Born in Saxony, Germany to a family of eight children. His father was the director of the High School and a musical composer and orchestra conductor. Fincke, "remarkably proficient" in mathematics, left school at fifteen and worked as an accountant, and devoted his spare time to scientific studies. In Frankfurt, at age 25, he came down with typhoid fever. While in hospital he met the Reverend William Taube, a follower of Hahnemann, and was introduced to homeopathy. He studied homeopathy with Rev. Taube, and learned how to make his own remedies.
In 1851 he attended a meeting of the Central Society of Homeopathic Physicians in Leipzig, and met Von Boenninghausen, who convinced him to go to America- the "promised land" of homeopathy. He arrived in New York in August, 1852, entered the University Medical College of the City of New York, and received his MD degree in March, 1854. Dr. Valentine Mott, one of his teachers said of him, "I have never known him surpassed among the thousands I have had an opportunity to examine."
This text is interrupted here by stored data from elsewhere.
(** ** Properties *)

(** C27: A memory-mapped file holds what was appended to it.  On a new file, with
    pages of any power of two up to a megabyte, any sequence of appends, flushes and
    syncs runs without a failed assertion; whatever system calls fail, the file
    then holds, in order, a prefix of each append, followed by zeros only; when all
    calls reported OK it holds exactly the appended bytes and the zeros, and a
    [Close] that reports OK leaves exactly the appended bytes. *)
Theorem PosixMmapFile_roundtrip {St : Type} (MO : MmapOps St) (MM : MmapModel St) (ML : MmapLaws St) (fname : bytes) (fd k : Z) (ops : list file_op) (st : St) :
  0 <= k <= 20 -> contents st fd = Some [] -> Zlength (concat (appends ops)) + 2 ^ 21 < 2 ^ 63 ->
  exists f ss f' st' parts extra, new fname fd (2 ^ k) = Some f /\ run_ops ops f st = Some (ss, f', st') /\ length ss = length ops /\
    Forall2 prefix parts (appends ops) /\ contents st' fd = Some (concat parts ++ zeros extra) /\
    (Forall (fun s => ok s = true) ss -> parts = appends ops /\
       let '(s, _, st'') := Close f' st' in ok s = true -> contents st'' fd = Some (concat (appends ops))).
Proof.
  intros Hk Hc Hlen. destruct (new_ok fname fd k st Hk Hc) as (f & En & Efd & Hi & Hcl).
  destruct (mmap_run_ops_ok ops f st [] 0 Hi) as (ss & f' & st' & parts & extra & E & Ef & Hp & Hi' & Hok); [by rewrite Zlength_nil|].
  exists f, ss, f', st', parts, extra. split; [done|]. split; [done|]. split; [by eapply run_ops_length|]. split; [done|]. cbn [app] in Hi'.
  split; [rewrite <- Efd, <- Ef; apply (v_contents _ _ _ _ Hi')|]. intros Hss. destruct (Hok Hss) as [-> Hc']. split; [done|].
  pose proof (Close_ok f' st' _ extra Hi' (Hc' Hcl) Hlen) as Hclose. destruct (Close f' st') as [[s f''] st'']. rewrite Ef, Efd in Hclose. done.
Qed.

Definition two_regions : list file_op := [OpAppend (replicate (Z.to_nat 40000) Byte.x61); OpSync; OpAppend (replicate (Z.to_nat 40000) Byte.x62); OpFlush; OpSync].

Lemma PosixMmapFile_roundtrip_witness :
  exists f ss f' st', new (str "f") 3 4096 = Some f /\ run_ops two_regions f {[3 := []]} = Some (ss, f', st') /\
    (Close f' st').2 !! 3 = Some (concat (appends two_regions)).
Proof.
  destruct (PosixMmapFile_roundtrip MemFd_ops MemFd_model MemFd_laws (str "f") 3 12 two_regions {[3 := []]})
    as (f & ss & f' & st' & parts & extra & En & E & _ & _ & _ & Hok).
  - lia.
  - reflexivity.
  - vm_compute. reflexivity.
  - exists f, ss, f', st'. split; [exact En|]. split; [exact E|].
    assert (match new (str "f") 3 4096 with Some f => match run_ops two_regions f {[3 := []]} with
      | Some (ss, f', st') => forallb ok ss && ok (Close f' st').1.1 | None => false end | None => false end = true) as Hb by (vm_compute; reflexivity).
    change (2 ^ 12) with 4096 in En. rewrite En, E in Hb. apply andb_true_iff in Hb as [H1 H2]. destruct Hok as [_ Hc]; [by apply Forall_forall; intros x Hx; apply list_elem_of_In in Hx; revert x Hx; apply forallb_forall|].
    destruct (Close f' st') as [[s f''] st'']. exact (Hc H2).
Defined.
Lemma reader_step_ok r r' : reader_step r r' -> readers_ok r -> readers_ok r'.
Proof.
  intros Hs [[S1 S2] [F1 F2]]. inversion Hs as [fname open stat mmap r0 Hfresh E1|i r0 r1 E]; subst.
  - unfold NewRandomAccessFile. destruct open as [fd|e]; [|by split]. specialize (Hfresh fd eq_refl). unfold MmapLimiter.Acquire. cbn [allowed_ fds files_].
    assert (readers_ok (MkReaders (allowed_ r) (({[fd]} ∪ fds r) ∖ {[fd]}) (files_ r))) as Hsame. { split; [done|]. split; [done|]. cbn [fds files_]. intros x. rewrite <- F2. set_solver. }
    destruct (Z.leb_spec (allowed_ r) 0) as [Ha|Ha].
    + cbn. split; cbn [allowed_ fds files_].
      * rewrite List.filter_app, Zlength_app. unfold Zlength in *. cbn. lia.
      * unfold reader_fds. rewrite omap_app. cbn. split; [apply NoDup_app; split_and!; [done|intros y Hy ->%list_elem_of_singleton; by rewrite <- F2 in Hy|apply NoDup_singleton]|].
        intros x. rewrite elem_of_union, elem_of_app, elem_of_singleton, list_elem_of_singleton, F2. unfold reader_fds. tauto.
    + unfold PosixEnv_GetFileSize. destruct stat as [size|e]; cbn [ok]; [|cbn; unfold MmapLimiter.Release; by rewrite Z.sub_add].
      destruct mmap as [e|]; [cbn; unfold MmapLimiter.Release; by rewrite Z.sub_add|]. change (ok Status_OK) with true. cbn. split; cbn [allowed_ fds files_].
      * rewrite List.filter_app, Zlength_app. unfold Zlength in *. cbn. lia.
      * unfold reader_fds. rewrite omap_app. cbn. rewrite app_nil_r. split; [done|]. intros x. fold (reader_fds (files_ r)). rewrite <- F2. set_solver.
  - unfold delete_file in E. destruct (files_ r !! i) as [f|] eqn:Ei; [|done]. pose proof (take_drop_middle _ _ _ Ei) as Em.
    rewrite <- Em in S2, F1, F2. unfold reader_fds in F1, F2. rewrite List.filter_app, Zlength_app in S2. cbn [List.filter] in S2. setoid_rewrite omap_app in F2. rewrite omap_app in F1.
    destruct f as [n len|n fd]; injection E as <-; cbn in *; split; cbn [allowed_ fds files_]; rewrite delete_take_drop; unfold reader_fds; rewrite ?List.filter_app, ?omap_app, ?Zlength_app.
    + rewrite Zlength_cons in S2. unfold MmapLimiter.Release. lia.
    + done.
    + done.
    + apply NoDup_app in F1 as (N1 & N2 & N3). apply NoDup_cons in N3 as [N3 N4]. split.
      * apply NoDup_app. split_and!; [done| |done]. intros y Hy Hy'. apply (N2 y Hy). by right.
      * intros y. rewrite elem_of_difference, F2, !elem_of_app, elem_of_cons, elem_of_singleton.
        split; [tauto|]. intros [Hy|Hy]; (split; [tauto|]); intros ->; [apply (N2 _ Hy); left|done].
Qed.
Upon graduation he settled in Brooklyn and began a long friendship with Drs. P. P. Wells and Carroll Dunham. His relationship with Dunham became strained after Dunham's 1870 "Freedom of Medical Opinion and Action" address to the AIH, and "...aroused differences of opinion which led to his partial estrangement from Dr. Fincke as well as from other staunch Hahnemannians of the day, who foresaw it as a tendency to break down the barriers between the schools at the expense of homeopathic integrity."
In 1865 Fincke wrote a text, On High Potencies. Three years later he married Maria Catherine Ficht. In 1896 he was elected president if the International Hahnemannian Association. In 1897 Fincke, with the Brooklyn Hahnemannian Union, did the first proving of x-ray.
He began producing high-potency remedies in the late 1860's, and many of his remedies are still in use to this day.
According to Stuart Close, Fincke was "reclusive" and "little known to the members of the profession in his own city... He was of a very sensitive, retiring disposition, and slow to give his confidence, but once bestowed, his friendship never wavered."
A naturalized American citizen, he kept portraits of Washington and Lincoln over his mantelpiece. In politics he was a staunch Republican. In religion he was a lifelong member of the German Evangelical Lutheran Church. Close relates that Fincke flew the American flag over his summer home at Bella Sylvia in Pennsylvania, raising it every morning and taking it in every evening.
He was an accomplished musician on the piano and the horn.
His death, relates Close, was peaceful. Several days before the end he began to have visions of all the bottles in his office becoming two feet high. "Most peculiar." he said. "Bottles with heads, all in a row, bending forward, and all going in one direction- toward the west- toward the setting sun."